Impaired RelA signaling and lipid metabolism dysregulation in hepatocytes: driving forces in the progression of metabolic dysfunction-associated steatotic liver disease.

作者信息

He Yihuai, Jiang Jinlian, Ou Lili, Chen Yunfen, Abudukeremu Aikedaimu, Chen Guimei, Zhong Weiwei, Jiang Zhigang, Nuermaimaiti Nuerbiye, Guan Yaqun

机构信息

State Key Laboratory of Pathogenesis, Prevention and Treatment of High Incidence Diseases in Central Asia, Xinjiang Key Laboratory of Molecular Biology for Endemic Diseases, Department of Pathology, School of Basic Medical Sciences, Xinjiang Medical University, Urumqi, Xinjiang, China.

Department of Infectious Diseases, Affiliated Hospital of Zunyi Medical University, Zunyi, Guizhou, China.

出版信息

Cell Death Discov. 2025 Feb 5;11(1):49. doi: 10.1038/s41420-025-02312-3.

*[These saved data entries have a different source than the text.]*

(** C10, amended.  [extractTextFromJson] is a function of the parsed
    value: it returns what a depth-first walk emits, joined by two
    newlines, the entries of an object taken in the order
    [Object.entries] lists them.  An object entry whose value is a
    string of more than 10 code units is emitted as "key: value", every
    other string (an element of an array, a string of at most 10 code
    units, a string at the top) as it is, and a value without strings
    gives the empty string.  For a document in which no object has a key
    that is an array index or a key written twice this is the order in
    which the document is written. *)
Theorem extractTextFromJson_emitted (data : json) :
  extractTextFromJson data = join [10; 10]%N (emitted data) /\
  (forall s, emitted (JString s) = [s]) /\
  (forall items, emitted (JArray items) = flat_map emitted items) /\
  (forall key s rest,
     emitted (JObject ((key, JString s) :: rest)) =
     (if len s >? 10 then key ++ lit ": " ++ s else s)
     :: emitted (JObject rest)) /\
  (forall key value rest,
     (forall s, value <> JString s) ->
     emitted (JObject ((key, value) :: rest)) =
     emitted value ++ emitted (JObject rest)) /\
  emitted JNull = [] /\ (forall b, emitted (JBool b) = []) /\
  (forall x, emitted (JNumber x) = []) /\
  emitted (JArray []) = [] /\ emitted (JObject []) = [] /\
  (emitted data = [] -> extractTextFromJson data = []) /\
  (forall d, plainKeys d = true ->
             extractTextFromJson (parse d) = join [10; 10]%N (written d)).
Proof.
  assert (forall v, extractTextFromJson v = join [10; 10]%N (emitted v)) as E.
  { intros v. unfold extractTextFromJson. cbv zeta.
    rewrite (extractText_emitted v [] []). reflexivity. }
  split; [apply E|]. repeat split; try reflexivity.
  - intros key s rest. cbn [emitted flat_map].
    destruct (len s >? 10); reflexivity.
  - intros key value rest N. cbn [emitted flat_map].
    destruct value as [| b | x | s | items | entries]; try reflexivity.
    exfalso. apply (N s). reflexivity.
  - intros H. rewrite E, H. reflexivity.
  - intros d P. rewrite E, (emitted_parse d P). reflexivity.
Qed.
(* ===================================================================== *)
(** ** src/App.tsx: auth events that overlap *)
(* ===================================================================== *)

(** The subscriber starts [fetchUserDetails] and does not await it, so a
    further event can be delivered while an earlier call is still waiting
    for the gateway.  Here a call is followed from one [await] to the
    next: a request takes effect when it is answered, and the code up to
    the next [await] runs without interruption. *)
Module Subscriber.

(** Where a started call of [fetchUserDetails] has got to. *)
Inductive Call : Type :=
| AwaitList (userId : string)    (* at [await blink.db.users.list] *)
| AwaitMe (userId : string)      (* no row found; at [await blink.auth.me] *)
| AwaitCreate (newUser : User.t) (* at [await blink.db.users.create] *)
| Finished.





Fixpoint replace (i : nat) (c : Call) (calls : list Call) : list Call :=
  match calls, i with
  | [], _ => []
  | _ :: rest, O => c :: rest
  | c0 :: rest, S i' => c0 :: replace i' c rest
  end.






End Subscriber.

(* ===================================================================== *)
(** ** src/pages/HomePage.tsx: the theater list and the filter options *)
(* ===================================================================== *)

Module Catalog.

(** [orderBy: { name: 'asc' }], by insertion, comparing names character
    by character. *)
Fixpoint insert_asc {R : Type} (key : R -> string) (r : R) (rows : list R)
  : list R :=
  match rows with
  | [] => [r]
  | r' :: rest =>
      if String.leb (key r) (key r') then r :: rows
      else r' :: insert_asc key r rest
  end.

Definition order_asc {R : Type} (key : R -> string) (rows : list R)
  : list R :=
  fold_right (insert_asc key) [] rows.
(** * ai-coding-agent: turn executor, session store and multi-agent orchestrator

    A shallow embedding of

      - [providers/base.py]          (messages, tool calls, provider interface),
      - [tools/registry.py]          ([ToolRegistry.execute]),
      - [agent/core.py]              ([CodingAgent], the turn executor),
      - [agent/session.py]           ([SessionManager], persistence and compaction),
      - [orchestrator/async_executor.py] ([AsyncOrchestrator]),

    followed by the properties of the design document that concern them.

    Conventions.  Python [int] is [Z]; [len] is [length] (a [nat], injected
    into [Z] where the source does arithmetic on it); [str] is [string],
    one [ascii] standing for one character; [Optional[T]] is [option T];
    a raised exception is the left injection of a sum and carries [str(e)].
    The outside world (the model behind a provider, the file system a tool
    touches, the user who answers a confirmation prompt) is an abstract
    state [World] threaded through every call that can observe or change
    it, so providers and tools may be stateful. *)

From Stdlib Require Import ZArith String Ascii DecimalString Lia.
From stdpp Require Import gmap strings list fin_maps.

(** ** Python values and strings *)

(** [str(e)] of a raised exception. *)
Definition Exception : Type := string.

(** A value of a [Dict[str, Any]] as the code here uses them: text or an
    integer. *)
Inductive PyValue : Type :=
| PStr (s : string)
| PInt (z : Z).

Definition nl : string := String "010"%char EmptyString.

(** [str(n)] for a length. *)
Definition str_of_nat (n : nat) : string :=
  NilZero.string_of_uint (Nat.to_uint n).

(** [str(o)] where [o] is [None] or a string (as an f-string prints it). *)
Definition str_of_optional (o : option string) : string :=
  match o with
  | Some s => s
  | None => "None"
  end.

(** [s[:n]] *)
Definition str_prefix (n : nat) (s : string) : string := String.substring 0 n s.

(** [sep.join(parts)] *)
Definition str_join (sep : string) (parts : list string) : string :=
  String.concat sep parts.

(** [l.insert(i, x)] for [0 <= i]: past the end it appends. *)
Definition list_insert_at {A : Type} (i : nat) (x : A) (l : list A) : list A :=
  take i l ++ x :: drop i l.

(** Truth value of a list: [if l:] *)
Definition nonempty {A : Type} (l : list A) : bool :=
  match l with
  | [] => false
  | _ :: _ => true
  end.

(** Truth value of a string: [if s:] *)
Definition nonempty_str (s : string) : bool :=
  match s with
  | EmptyString => false
  | String _ _ => true
  end.

(** ** providers/base.py *)

(** [Dict[str, Any]] of tool arguments, values kept as text. *)
Definition Arguments : Type := list (string * string).

Record ToolCall : Type := mkToolCall {
  tc_id : string;
  tc_name : string;
  tc_arguments : Arguments;
}.

(** [Message]; the dictionaries of [tool_calls] have exactly the keys of a
    [ToolCall] and are kept as such. *)
Record Message : Type := mkMessage {
  msg_role : string;
  msg_content : string;
  msg_name : option string;
  msg_tool_calls : option (list ToolCall);
  msg_tool_call_id : option string;
}.

(** [Message(role=r, content=c)] *)
Definition plain_message (r c : string) : Message :=
  mkMessage r c None None None.

Definition is_system (m : Message) : bool := String.eqb (msg_role m) "system".

Record CompletionResponse : Type := mkCompletionResponse {
  resp_content : string;
  resp_tool_calls : list ToolCall;
  resp_finish_reason : string;
}.

Record StreamChunk : Type := mkStreamChunk {
  chunk_content : string;
  chunk_tool_calls : list ToolCall;
  chunk_finish_reason : option string;
}.

(** [BaseProvider]: the two abstract completion operations.  [complete]
    returns a response or raises; [stream] is the finite sequence of items
    the asynchronous iterator produces, an item being a chunk or the
    exception raised in its place.  The [tools] and [temperature]
    arguments are fixed per agent and are part of the provider here. *)
Record BaseProvider (World : Type) : Type := mkProvider {
  complete : World -> list Message -> World * (Exception + CompletionResponse);
  stream : World -> list Message -> World * list (Exception + StreamChunk);
}.
Arguments complete {World} _ _ _.
Arguments stream {World} _ _ _.

(** ** agent/session.py: sessions and compaction *)

Record SessionMetadata : Type := mkSessionMetadata {
  meta_id : string;
  meta_created_at : string;
  meta_updated_at : string;
  meta_provider : string;
  meta_model : string;
  meta_title : string;
  meta_message_count : Z;
  meta_total_tokens : Z;
}.

Record Session : Type := mkSession {
  session_metadata : SessionMetadata;
  session_messages : list Message;
  session_context : gmap string PyValue;
}.

Module Compaction.

(** The [for msg in messages] loop of [compact_session].  [n] is
    [len(messages)] of the whole list, [msgs] what is left to visit. *)
Fixpoint partition_loop (keep_system : bool) (keep_last_n : Z) (n : nat)
    (msgs new_messages removed_messages : list Message)
    : list Message * list Message :=
  match msgs with
  | [] => (new_messages, removed_messages)
  | msg :: rest =>
      if is_system msg && keep_system then
        partition_loop keep_system keep_last_n n rest
          (new_messages ++ [msg]) removed_messages
      else if (Z.of_nat n - Z.of_nat (length removed_messages) - 1 <? keep_last_n)%Z then
        partition_loop keep_system keep_last_n n rest
          (new_messages ++ [msg]) removed_messages
      else
        partition_loop keep_system keep_last_n n rest
          new_messages (removed_messages ++ [msg])
  end.

(** [(new_messages, removed_messages)] when the loop ends. *)
Definition partition_messages (keep_system : bool) (keep_last_n : Z)
    (messages : list Message) : list Message * list Message :=
  partition_loop keep_system keep_last_n (length messages) messages [] [].

(** The retained history before a summary is inserted. *)
Definition retained (keep_system : bool) (keep_last_n : Z)
    (messages : list Message) : list Message :=
  (partition_messages keep_system keep_last_n messages).1.

Definition removed (keep_system : bool) (keep_last_n : Z)
    (messages : list Message) : list Message :=
  (partition_messages keep_system keep_last_n messages).2.

(** [summary_parts] *)
Fixpoint summary_parts (removed_messages : list Message) : list string :=
  match removed_messages with
  | [] => []
  | msg :: rest =>
      if String.eqb (msg_role msg) "user" then
        ("User asked: " +:+ str_prefix 100 (msg_content msg) +:+ "...")
          :: summary_parts rest
      else if String.eqb (msg_role msg) "assistant" then
        ("Assistant: " +:+ str_prefix 100 (msg_content msg) +:+ "...")
          :: summary_parts rest
      else summary_parts rest
  end.

Definition summary_msg (removed_messages : list Message) : Message :=
  plain_message "system"
    ("[Previous conversation summary ("
       +:+ str_of_nat (length removed_messages) +:+ " messages)]" +:+ nl
       +:+ str_join nl (take 5 (summary_parts removed_messages))).

(** [1 if new_messages and new_messages[0].role == "system" else 0] *)
Definition insert_idx (new_messages : list Message) : nat :=
  match new_messages with
  | m :: _ => if is_system m then 1 else 0
  | [] => 0
  end.

(** [new_messages] as assigned to [session.messages]. *)
Definition compacted_messages (keep_system : bool) (keep_last_n : Z)
    (summarize : bool) (messages : list Message) : list Message :=
  let '(new_messages, removed_messages) :=
    partition_messages keep_system keep_last_n messages in
  if summarize && nonempty removed_messages then
    list_insert_at (insert_idx new_messages) (summary_msg removed_messages)
      new_messages
  else new_messages.


(** [compact_session]; [now] is [datetime.now().isoformat()] at the call.
    The source updates the session object in place and returns it. *)
Definition compact_session (now : string) (session : Session)
    (keep_system : bool) (keep_last_n : Z) (summarize : bool) : Session :=
  let messages := session_messages session in
  if (Z.of_nat (length messages) <=? keep_last_n)%Z then session
  else
    mkSession (session_metadata session)
      (compacted_messages keep_system keep_last_n summarize messages)
      (<["removed_messages" :=
           PInt (Z.of_nat (length (removed keep_system keep_last_n messages)))]>
         (<["compacted_at" := PStr now]> (session_context session))).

DOI:10.1038/s41420-025-02312-3
PMID:39910053
原文链接:https://pmc.ncbi.nlm.nih.gov/articles/PMC11799324/
Abstract

RelA, also known as nuclear factor kappa B p65, plays a crucial role in the pathogenesis of various liver diseases. However, the specific role of RelA in hepatocytes during the progression of metabolic dysfunction-associated steatotic liver disease (MASLD) is not well understood. This study explored the relationship between impaired RelA signaling and lipid metabolism disorders in hepatocytes, and how they synergistically contribute to the advancement of MASLD. We assessed the changes, regulatory relationships, and impacts of RelA signaling and lipid metabolism remodeling on disease progression both in vitro and in vivo. During MASLD, there was a decrease in the expression of RelA and hepatocyte nuclear factor 1 alpha (HNF1α), with both factors showing mutual enhancement of each other's expression under normal conditions. This synergistic effect was absent during hepatocyte steatosis. RelA or HNF1α depletion in hepatocytes intensified MASLD symptoms, whereas overexpression of RELA or treatment with necrostatin-1 (a necroptosis inhibitor) or Z-VAD (a caspase inhibitor) significantly mitigated these effects. Mechanistically, during hepatic steatosis, altered lipid profiles exhibited lipotoxicity, inducing hepatocyte apoptosis and necroptosis, whereas endoplasmic reticulum (ER) stress triggered lipid remodeling processes similar to those observed in MASLD. RelA signaling upregulated the expression of activating transcription factor 4 and glucose-regulated protein 78, thereby alleviating ER stress. Impaired RelA signaling remodeled the ER stress response and lipid metabolism, and enhanced lipid accumulation and lipid toxicity. In conclusion, impaired RelA signaling and disrupted lipid metabolism form a detrimental feedback loop in hepatocytes that promotes MASLD progression. Lipid accumulation suppresses RelA signaling, remodeling the ER stress response and exacerbating lipid metabolism disorder, ultimately leading to hepatocyte apoptosis and necroptosis.

摘要

RelA,也被称为核因子κB p65,在各种肝脏疾病的发病机制中起着关键作用。然而,RelA在代谢功能障碍相关脂肪性肝病(MASLD)进展过程中在肝细胞中的具体作用尚不清楚。本研究探讨了RelA信号受损与肝细胞脂质代谢紊乱之间的关系,以及它们如何协同促进MASLD的进展。我们在体外和体内评估了RelA信号和脂质代谢重塑对疾病进展的变化、调控关系及影响。在MASLD期间,RelA和肝细胞核因子1α(HNF1α)的表达下降,而在正常条件下这两个因子显示出相互增强彼此的表达。在肝细胞脂肪变性期间这种协同效应不存在。肝细胞中RelA或HNF1α的缺失加剧了MASLD症状,而RELA的过表达或用坏死性凋亡抑制剂坏死抑素-1或半胱天冬酶抑制剂Z-VAD处理则显著减轻了这些影响。机制上,在肝脂肪变性期间,改变的脂质谱表现出脂毒性,诱导肝细胞凋亡和坏死性凋亡,而内质网(ER)应激触发了类似于MASLD中观察到的脂质重塑过程。RelA信号上调激活转录因子4和葡萄糖调节蛋白78的表达,从而减轻ER应激。RelA信号受损重塑了ER应激反应和脂质代谢,并增强了脂质积累和脂质毒性。总之,RelA信号受损和脂质代谢紊乱在肝细胞中形成了一个有害的反馈回路,促进了MASLD的进展。脂质积累抑制RelA信号,重塑ER应激反应并加剧脂质代谢紊乱,最终导致肝细胞凋亡和坏死性凋亡。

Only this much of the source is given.